# TOMB RAIDER 1: Wie installieren?



## DaggettBeaver (28. Januar 2009)

Ich weiß, es hört sich doof an, aber ich schaffe es nicht TR 1 zu installieren. Es gibt 3 .exe Dateien auf der CD: TOMB, INSTALL u. DOS4GW. Bei Doppelklick auf die INSTALL erscheint kurz die Konsole, dann wird der Bildschirm kurz schwarz, das war's. Bei der DOS4GW blitzt nur kurz die Konsole auf und bei TOMB passiert das Gleiche wie bei der INSTALL.exe, bloß dass noch eine Fehlermeldung kommt, die CPU habe einen ungültigen Befehl entdeckt. Was mach ich verkehrt?


----------



## Nali_WarCow (28. Januar 2009)

Starte die Datei install.exe mal über die Eingabeaufforderung. (Start -> Ausführen -> cmd)
dort dann mit
X:
und Enter, wobei X für den Laufwerksbuchstaben des CD/DVD Laufwerks steht
zur Disk wechseln. Install eingeben, wieder Enter drücken und dann mal schauen, was für eine Fehlermeldung kommt. Hier schließt sich das Fenster nämlich nicht gleich wieder.

Es wäre auch gut gewesen, wenn du etwa gesagt hättest. was für ein Betriebssystem du verwendest. Tomb 1 ist ja ein DOS-Game und es gibt etwa unter Vista keinen 16-Bit-Modus.

Da musst du dann etwa zur DOS Box greifen oder dir einen virtuellen Rechner einrichten.


----------



## McDrake (28. Januar 2009)

Würds mal mit DOSBox versuchen.
Da sollte man sich dann allerdings ein wenig mit den Befehlen vertraut machen.
Wenn man schon mal mit DOS zu tun hatte, kommt man aber relativ schnell rein.

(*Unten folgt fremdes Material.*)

Definition calculateQueryComplexity (query : string) : Complexity.t :=
  let words := splitWords query in
  let sentences :=
    List.filter (λ s, 0 <? String.length (JS.trim s)) (splitSentences query) in
  let hasQuestionMark := JS.includes query "?" in
  let hasClauses := length (JS.splitEach isClauseSeparator query) - 1 in
  {| Complexity.wordCount := length words;
     Complexity.sentenceCount := length sentences;
     Complexity.avgWordsPerSentence :=
       if 0 <? length sentences then JS.ratio (length words) (length sentences)
       else 0%Q;
     Complexity.hasQuestion := hasQuestionMark;
     Complexity.complexity :=
       Qmin 10
         (JS.ofNat (length words) / 5 + JS.ofNat hasClauses
          + (if hasQuestionMark then 1 else 0))%Q |}.

Definition detectHallucination (response : string)
  (contextChunks : option (list Chunk.t)) : Q :=
  if noContext contextChunks then 1%Q
  else
    let chunks := default [] contextChunks in
    let contextText := contextTextOf chunks in
    let responseSentences := longSentences response in
    let possibleHallucinations :=
      fold_left
        (λ possibleHallucinations sentence,
           if JS.lt (matchRate contextText sentence) (2 # 10)
           then S possibleHallucinations else possibleHallucinations)
        responseSentences 0 in
    if 0 <? length responseSentences
    then JS.ratio possibleHallucinations (length responseSentences)
    else 0%Q.

Definition stopWords : list string :=
  ["what"; "when"; "where"; "which"; "could"; "would"; "should"].

Definition calculateCompleteness (query response : string) : Q :=
  let queryWords :=
    List.filter
      (λ w, (4 <? String.length w) && negb (bool_decide (w ∈ stopWords)))
      (splitWords (JS.toLowerCase query)) in
  if length queryWords =? 0 then 1%Q
  else
    let responseLower := JS.toLowerCase response in
    let addressedWords :=
      List.filter (λ word, JS.includes responseLower word) queryWords in
    JS.ratio (length addressedWords) (length queryWords).

(** [sources] may be absent here: the function tests [!sources]. *)
Definition calculateSourceDiversity (sources : option (list Citation.t)) : Q :=
  match sources with
  | None => 0%Q
  | Some sources =>
      if length sources =? 0 then 0%Q
      else
        let uniqueSources : gset string :=
          list_to_set (map Citation.source sources) in
        JS.ratio (size uniqueSources) (length sources)
  end.

(** [queryTypes[queryType]++] *)
Definition increment (queryType : QueryType) (c : QueryTypes.t)
  : QueryTypes.t :=
  match queryType with
  | question => QueryTypes.mk (S (QueryTypes.question c)) (QueryTypes.summary c)
      (QueryTypes.comparison c) (QueryTypes.generation c) (QueryTypes.other c)
  | summary => QueryTypes.mk (QueryTypes.question c) (S (QueryTypes.summary c))
      (QueryTypes.comparison c) (QueryTypes.generation c) (QueryTypes.other c)
  | comparison => QueryTypes.mk (QueryTypes.question c) (QueryTypes.summary c)
      (S (QueryTypes.comparison c)) (QueryTypes.generation c) (QueryTypes.other c)
  | generation => QueryTypes.mk (QueryTypes.question c) (QueryTypes.summary c)
      (QueryTypes.comparison c) (S (QueryTypes.generation c)) (QueryTypes.other c)
  | other => QueryTypes.mk (QueryTypes.question c) (QueryTypes.summary c)
      (QueryTypes.comparison c) (QueryTypes.generation c) (S (QueryTypes.other c))
  end.

(** [trackQuery(data)]: the metrics after the call and how the call ended.
    The metric functions do not read [this.metrics], so the pushes of the
    source, made one after the other, are gathered in one record.  When
    [calculateCitationCoverage] throws, the six pushes made before it stay
    and nothing else is written. *)
Definition trackQuery (metrics : Metrics.t) (data : QueryRecord.t)
  : Metrics.t * JS.outcome QueryMetrics.t :=
  let query := QueryRecord.query data in
  let response := QueryRecord.response data in
  let sources := QueryRecord.sources data in
  let contextChunks := QueryRecord.contextChunks data in
  let totalTimeMs := QueryRecord.totalTimeMs data in
  let tokensGenerated := QueryRecord.tokensGenerated data in
  let topSimilarity := QueryRecord.topSimilarity data in
  let avgSimilarity := QueryRecord.avgSimilarity data in
  let responseLength := String.length response in
  let diversity := calculateDiversity response in
  let repetition := calculateRepetition response in
  let contextUtil := calculateContextUtilization response contextChunks in
  let grounding := calculateGrounding response contextChunks in
  match calculateCitationCoverage sources contextChunks with
  | JS.Throws =>
      ({| Metrics.responseLengths :=
            Metrics.responseLengths metrics ++ [JS.ofNat responseLength];
          Metrics.vocabularyUnique := Metrics.vocabularyUnique metrics;
          Metrics.repetitionScores :=
            Metrics.repetitionScores metrics ++ [repetition];
          Metrics.diversityDistinct1 :=
            Metrics.diversityDistinct1 metrics
            ++ [Diversity.distinct1 diversity];
          Metrics.diversityDistinct2 :=
            Metrics.diversityDistinct2 metrics
            ++ [Diversity.distinct2 diversity];
          Metrics.contextUtilization :=
            Metrics.contextUtilization metrics ++ [contextUtil];
          Metrics.answerGrounding :=
            Metrics.answerGrounding metrics ++ [grounding];
          Metrics.citationCoverage := Metrics.citationCoverage metrics;
          Metrics.retrievalPrecision := Metrics.retrievalPrecision metrics;
          Metrics.totalGenTime := Metrics.totalGenTime metrics;
          Metrics.throughput := Metrics.throughput metrics;
          Metrics.memoryUsage := Metrics.memoryUsage metrics;
          Metrics.queryComplexity := Metrics.queryComplexity metrics;
          Metrics.sessionDurations := Metrics.sessionDurations metrics;
          Metrics.followUpRates := Metrics.followUpRates metrics;
          Metrics.queryTypes := Metrics.queryTypes metrics;
          Metrics.hallucinationScores := Metrics.hallucinationScores metrics;
          Metrics.completenessScores := Metrics.completenessScores metrics;
          Metrics.sourceDiversity := Metrics.sourceDiversity metrics |},
       JS.Throws)
  | JS.Returns citationCov =>
      let retrievalPrec :=
        calculateRetrievalPrecision contextChunks topSimilarity
          avgSimilarity in
      let throughput :=
        if bool_decide (0 < totalTimeMs)%Q
        then (tokensGenerated / totalTimeMs * 1000)%Q else 0%Q in
      let queryComp := calculateQueryComplexity query in
      let queryType := classifyQuery query in
      let hallucinationScore := detectHallucination response contextChunks in
      let completeness := calculateCompleteness query response in
      let sourceDiversity := calculateSourceDiversity sources in
      ({| Metrics.responseLengths :=
            Metrics.responseLengths metrics ++ [JS.ofNat responseLength];
          Metrics.vocabularyUnique := Metrics.vocabularyUnique metrics;
          Metrics.repetitionScores :=
            Metrics.repetitionScores metrics ++ [repetition];
          Metrics.diversityDistinct1 :=
            Metrics.diversityDistinct1 metrics
            ++ [Diversity.distinct1 diversity];
          Metrics.diversityDistinct2 :=
            Metrics.diversityDistinct2 metrics
            ++ [Diversity.distinct2 diversity];
          Metrics.contextUtilization :=
            Metrics.contextUtilization metrics ++ [contextUtil];
          Metrics.answerGrounding :=
            Metrics.answerGrounding metrics ++ [grounding];
          Metrics.citationCoverage :=
            Metrics.citationCoverage metrics ++ [citationCov];
          Metrics.retrievalPrecision :=
            Metrics.retrievalPrecision metrics ++ [retrievalPrec];
          Metrics.totalGenTime := Metrics.totalGenTime metrics ++ [totalTimeMs];
          Metrics.throughput := Metrics.throughput metrics ++ [throughput];
          Metrics.memoryUsage := Metrics.memoryUsage metrics;
          Metrics.queryComplexity :=
            Metrics.queryComplexity metrics
            ++ [Complexity.complexity queryComp];
          Metrics.sessionDurations := Metrics.sessionDurations metrics;
          Metrics.followUpRates := Metrics.followUpRates metrics;
          Metrics.queryTypes :=
            increment queryType (Metrics.queryTypes metrics);
          Metrics.hallucinationScores :=
            Metrics.hallucinationScores metrics ++ [hallucinationScore];
          Metrics.completenessScores :=
            Metrics.completenessScores metrics ++ [completeness];
          Metrics.sourceDiversity :=
            Metrics.sourceDiversity metrics ++ [sourceDiversity] |},
       JS.Returns
         {| QueryMetrics.responseLength := responseLength;
            QueryMetrics.diversity := diversity;
            QueryMetrics.repetition := repetition;
            QueryMetrics.contextUtilization := contextUtil;
            QueryMetrics.answerGrounding := grounding;
            QueryMetrics.citationCoverage := citationCov;
            QueryMetrics.retrievalPrecision := retrievalPrec;
            QueryMetrics.throughput := throughput;
            QueryMetrics.queryComplexity := queryComp;
            QueryMetrics.queryType := queryType;
            QueryMetrics.hallucinationScore := hallucinationScore;
            QueryMetrics.completeness := completeness;
            QueryMetrics.sourceDiversity := sourceDiversity |})
  end.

http://www.dosbox.com/news.php?show_news=1

// Nali schreibt ausführlicher und schneller als ich


----------



## Look (28. Januar 2009)

Soviel gibt es da nicht zu installieren, mal eben nachgesehen, hab es noch auf Platte (XP), unter dem Ordner TOMBRAID befinden sich nur folgende Dateien:

Dos4gw.exe
Hmidet.386
Hmidrv.386
Hmiset.cfg
Setup.exe
Tomb.exe
Tomb.sp

Könnte man zur Not sogar händig machen (also von CD in den Ordner kopieren).


----------



## DaggettBeaver (28. Januar 2009)

Hab es mal über die Eingabeaufforderung versucht. Nachdem ich Install mit Enter bestätigt habe, komm erst was von "Dos4gw safe mode" oder so, und dann wird der Bildschirm schwarz und bleibt schwarz. Wenn ich dann mit Alt+Tab nochmal zur Konsole wechsle bin ich einfach wieder nur beim CD-Laufwerk.

Ich benutze übrigens XP Professional. Hab mir schon gedacht, dass es so eine Dos Geschichte ist. Kenn mich bloß nicht so aus damit. Ist DosBox eine Art Emulator?

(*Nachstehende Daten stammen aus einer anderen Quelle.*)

(** A GET request that names a user nobody has and leaves out the
    required integer. *)
Definition stranger_request : HttpRequest :=
  get_request "/model" [("user-id", "99999")].

(** The request of [model_view] in [tests.py] that is answered 404. *)
Definition model_failure_request : HttpRequest :=
  get_request "/model_failure" [("im_required", "10"); ("user-id", "99999")].

(** The contract of [simple_view] in [tests.py]. *)
Definition simple_returns : gmap Z string :=
  {[ 200 := "OK"; 403 := "Permission denied" ]}.

(** A view that answers with a plain [HttpResponse] of the status code
    [status]. *)
Definition http_view (status : Z) : request -> list pyval -> res retval :=
  fun _ _ => Ok (Resp (mkresponse HttpResponse status "text/html" "")).

(** A view that returns a value that is no response. *)
Definition value_view (v : pyval) : request -> list pyval -> res retval :=
  fun _ _ => Ok (Value v).

(** The request of [model_view] in [tests.py] that succeeds, for the user
    of the sample database. *)
Definition model_success_request : HttpRequest :=
  get_request "/model_success" [("im_required", "10"); ("user-id", "1")].

(** A GET request whose companion value is no integer. *)
Definition bad_id_request : HttpRequest :=
  get_request "/model" [("im_required", "10"); ("user-id", "abc")].

(** A request on which some middleware has set an attribute [_form]. *)
Definition tagged_request : HttpRequest :=
  mkrequest "GET" "/tagged" [] [] "" [("_form", PStr "mine")].

(** The JSON object with the one member [name], whose value is [a]. *)
Definition name_body : string :=
  simplejson.object_text
    [ simplejson.member_text "name" (simplejson.encode_basestring_ascii "a") ].

(** The JSON array of the two texts [name] and [date]. *)
Definition names_array_body : string :=
  simplejson.array_text
    [ simplejson.encode_basestring_ascii "name"; simplejson.encode_basestring_ascii "date" ].

End Samples.

(* ===================================================================== *)
(** ** Values and their bodies *)
(* ===================================================================== *)

(** What [loads] reads from the body the encoder writes for a value. *)
Module Body.

(** The text a dict key is written as. *)
Definition key_text (k : pyval) : string :=
  match simplejson.encode_key k with
  | Ok s => s
  | Raise _ => ""
  end.

(** [dict(pairs)] for the members of an object, read from left to right
    on top of [acc]. *)
Definition dict_of (load : pyval -> pyval) (d acc : list (pyval * pyval))
    : list (pyval * pyval) :=
  fold_left (fun a kv => simplejson.dict_set (key_text (fst kv)) (load (snd kv)) a) d acc.

(** The value [loads] gives for the body of [o]: a list for a list or a
    query set, a dict with text keys for a dict, what [default] makes of
    it for a value that is not native, and [o] itself otherwise. *)
Fixpoint loaded (o : pyval) : pyval :=
  match o with
  | PList l | PQuerySet l => PList (List.map loaded l)
  | PDict d =>
      PDict (fold_left (fun a kv => simplejson.dict_set (key_text (fst kv)) (loaded (snd kv)) a)
               d [])
  | PNone | PBool _ | PInt _ | PFloat _ | PStr _ => o
  | _ => match Json.default o with
         | Ok replacement => replacement
         | Raise _ => PNone
         end
  end.

(** No float and no [Decimal] in [o], and every dict key one the encoder
    writes. *)
Fixpoint exact (o : pyval) : bool :=
  match o with
  | PFloat _ | PDecimal _ _ _ => false
  | PList l | PQuerySet l => forallb exact l
  | PDict d =>
      forallb (fun kv => match simplejson.encode_key (fst kv) with
                         | Ok _ => exact (snd kv)
                         | Raise _ => false
                         end) d
  | _ => true
  end.

(** No text occurs twice. *)
Fixpoint distinct (l : list string) : bool :=
  match l with
  | [] => true
  | k :: r => negb (existsb (String.eqb k) r) && distinct r
  end.

(** A value of JSON itself, floats apart: [None], a truth value, an
    integer, a text, a list of such values, a dict of such values under
    distinct text keys. *)
Fixpoint json_value (o : pyval) : bool :=
  match o with
  | PNone | PBool _ | PInt _ | PStr _ => true
  | PList l => forallb json_value l
  | PDict d =>
      forallb (fun kv => match fst kv with
                         | PStr _ => json_value (snd kv)
                         | _ => false
                         end) d
      && distinct (List.map (fun kv => key_text (fst kv)) d)
  | _ => false
  end.

(** The number of nested calls the reader makes on the body of [o]. *)
Fixpoint need (o : pyval) : nat :=
  match o with
  | PList l | PQuerySet l => S (fold_right (fun x acc => S (Nat.max (need x) acc)) O l)
  | PDict d => S (fold_right (fun kv acc => S (Nat.max (need (snd kv)) acc)) O d)
  | _ => 1%nat
  end.

(** What follows a value inside a body: nothing, a comma or a closing
    bracket. *)
Definition delimited (rest : string) : bool :=
  match rest with
  | EmptyString => true
  | String c _ => Ascii.eqb c "," || Ascii.eqb c "]" || Ascii.eqb c "}"
  end.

Look: Leider versteh ich nicht ganz, was du meinst. Wie, von Hand machen ("händig" -> Österreich?)? In welchen Ordner kopieren


----------



## Look (28. Januar 2009)

Die Daten liegen frei auf der CD - ergo man erstellt per Hand, eigenständig den Ordner TOMBRAID und kopiert von Hand, also selber, die Daten von der CD in den Ordner (wichtig, der Ordner sollte, sofern Du vor hast Glidos zu verwenden, unter c:/TOMBRAID erstellt werden, andernfalls findet Glidos TR nicht, Du kannst natürlich auch einen anderen Wrapper benutzen - Nali hat bei yiya.de mal einen Überblick im Review dazu gegeben)..


----------



## Calyptratus (28. Januar 2009)

DaggettBeaver am 28.01.2009 17:36 schrieb:
			
		

> Ich weiß, es hört sich doof an, aber ich schaffe es nicht TR 1 zu installieren. Es gibt 3 .exe Dateien auf der CD: TOMB, INSTALL u. DOS4GW. Bei Doppelklick auf die INSTALL erscheint kurz die Konsole, dann wird der Bildschirm kurz schwarz, das war's. Bei der DOS4GW blitzt nur kurz die Konsole auf und bei TOMB passiert das Gleiche wie bei der INSTALL.exe, bloß dass noch eine Fehlermeldung kommt, die CPU habe einen ungültigen Befehl entdeckt. Was mach ich verkehrt?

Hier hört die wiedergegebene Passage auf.